Multisensory information detection using multi-channel electrocorticography film that can be placed over a wide area of the cerebral cortex

Development of electrocorticography device for simultaneous detection of multi-modality information in the mouse brainHiroto Sekiguchi
Kojiro Matsuo
Prof. Hiroto Sekiguchi (Right) and Ryota Kanda (Left)

A research group led by Associate Professor Hiroto Sekiguchi from Toyohashi University's Department of Electrical and Electronic Information Engineering, along with Assistant Professor Susumu Setogawa and Associate Professor Noriaki Ohkawa from Dokkyo Medical University's Comprehensive Research Facilities for Advanced Medical Science (Associate Professor Setogawa is currently a Specially Appointed Assistant Professor at Osaka Metropolitan University), have developed a flexible electrocorticography (ECoG) (Note1) film for simultaneous detection of multisensory information (Note2) from multiple regions of the cerebral cortex by placing neural electrodes over a wide area of a mouse brain surface.

Researchers believe that the human brain achieves cognitive functions such as attention, learning, and memory through the simultaneous processing and integration of various sensory information across multiple regions of the cortex.

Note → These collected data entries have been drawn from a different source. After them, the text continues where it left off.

(** C19. A batch explains itself: the number of differences in the batch row is the
    number of rows added, the batch is balanced exactly when there is none, and -
    when the bill repeats no trade number - the signed differences add up to the
    local total minus the channel total of the batch row.  The local side cannot
    repeat one: the unique key on payments forbids it. *)
Theorem reconcile_batch_consistent {L : MySqlLaws} billDate channelRows batch d d' :
  keys_wf d -> reconcile_effect billDate channelRows batch d d' ->
  Forall (fun p => half_decimal (py_amount p)) (t_payment d) ->
  Forall (fun r => half_decimal (r_amountFen r)) channelRows ->
  Z.abs (total channelRows) < decimal_limit ->
  (forall localRows, localRows_sql billDate d = Some localRows -> Z.abs (total localRows) < decimal_limit) ->
  NoDup (map r_channelTradeNo channelRows) ->
  exists brow drows,
    t_reconcile_batch d' = t_reconcile_batch d ++ [brow] /\ t_reconcile_diff d' = t_reconcile_diff d ++ drows
    /\ br_diff_count brow = Z.of_nat (length drows)
    /\ (br_status brow = kBalanced <-> drows = [])
    /\ sum_of dr_diff_amount drows = br_total_amount brow - br_channel_amount brow.
Proof.
  intros K (localRows & Hlocal & Heff) Hpay Hch Htc Htl Hnd. revert Hlocal K Hpay Htl.
  destruct Heff as [d batchNo brow drows classified batch Hbrow Hbc Hd]. intros Hlocal K Hpay Htl.
  pose proof (localRows_NoDup _ _ _ K Hlocal) as Hndl. specialize (Htl _ Hlocal).
  assert (Hls : Forall (fun r => half_decimal (r_amountFen r)) localRows).
  { unfold localRows_sql in Hlocal. apply bind_Some in Hlocal as (lo & _ & Hl). injection Hl as <-.
    apply List.Forall_forall. intros r Hr. apply in_map_iff in Hr as (p & <- & Hp).
    apply sql_select_In in Hp as [Hp _]. rewrite List.Forall_forall in Hpay. by apply Hpay. }
  pose proof (classify_diff_bound _ _ Hls Hch) as Hb.
  destruct (diff_rows_inv _ _ _ _ Hd Hb) as [Hlen Hsum].
  assert (Hsmall : forall rows, Forall (fun r => half_decimal (r_amountFen r)) rows -> amounts_small rows).
  { intros rows H. eapply Forall_impl; [exact H |]. unfold half_decimal, decimal_limit.
    change (10 ^ 18 / 2) with (5 * 10 ^ 17). intros; cbn in *; lia. }
  pose proof (classify_total _ _ (Hsmall _ Hls) (Hsmall _ Hch) Hndl Hnd) as Htotals.
  assert (Hwrap : forall rows, Z.abs (total rows) < decimal_limit -> total_fen rows = total rows).
  { intros rows H. rewrite total_fen_wrap. apply wrap64_small. unfold in_i64, decimal_limit in *. lia. }
  destruct (batch_row_inv _ _ Hbrow) as (E1 & E2 & E3 & E4 & _);
    [cbn; by rewrite (Hwrap _ Htl) | cbn; by rewrite (Hwrap _ Htc) |].
  cbn in E1, E2, E3, E4. rewrite (Hwrap _ Htl) in E1. rewrite (Hwrap _ Htc) in E2.
  exists brow, drows. split; [done |]. split; [done |]. split; [by rewrite E3, Hlen |]. split.
  - rewrite E4. fold classified in Hlen. destruct classified, drows; cbn in *; done.
  - by rewrite Hsum, E1, E2.
Qed.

In order to understand the neural information processing mechanisms underlying these cognitive functions, researchers required a device capable of simultaneously recording neural activity from a wide area of the cerebral cortex in rodents such as mice and rats, including the temporal region responsible for processing diverse sensory information. However, the device itself was difficult to install in the temporal region of rodents because it is obstructed by the skull and surrounding temporal muscles.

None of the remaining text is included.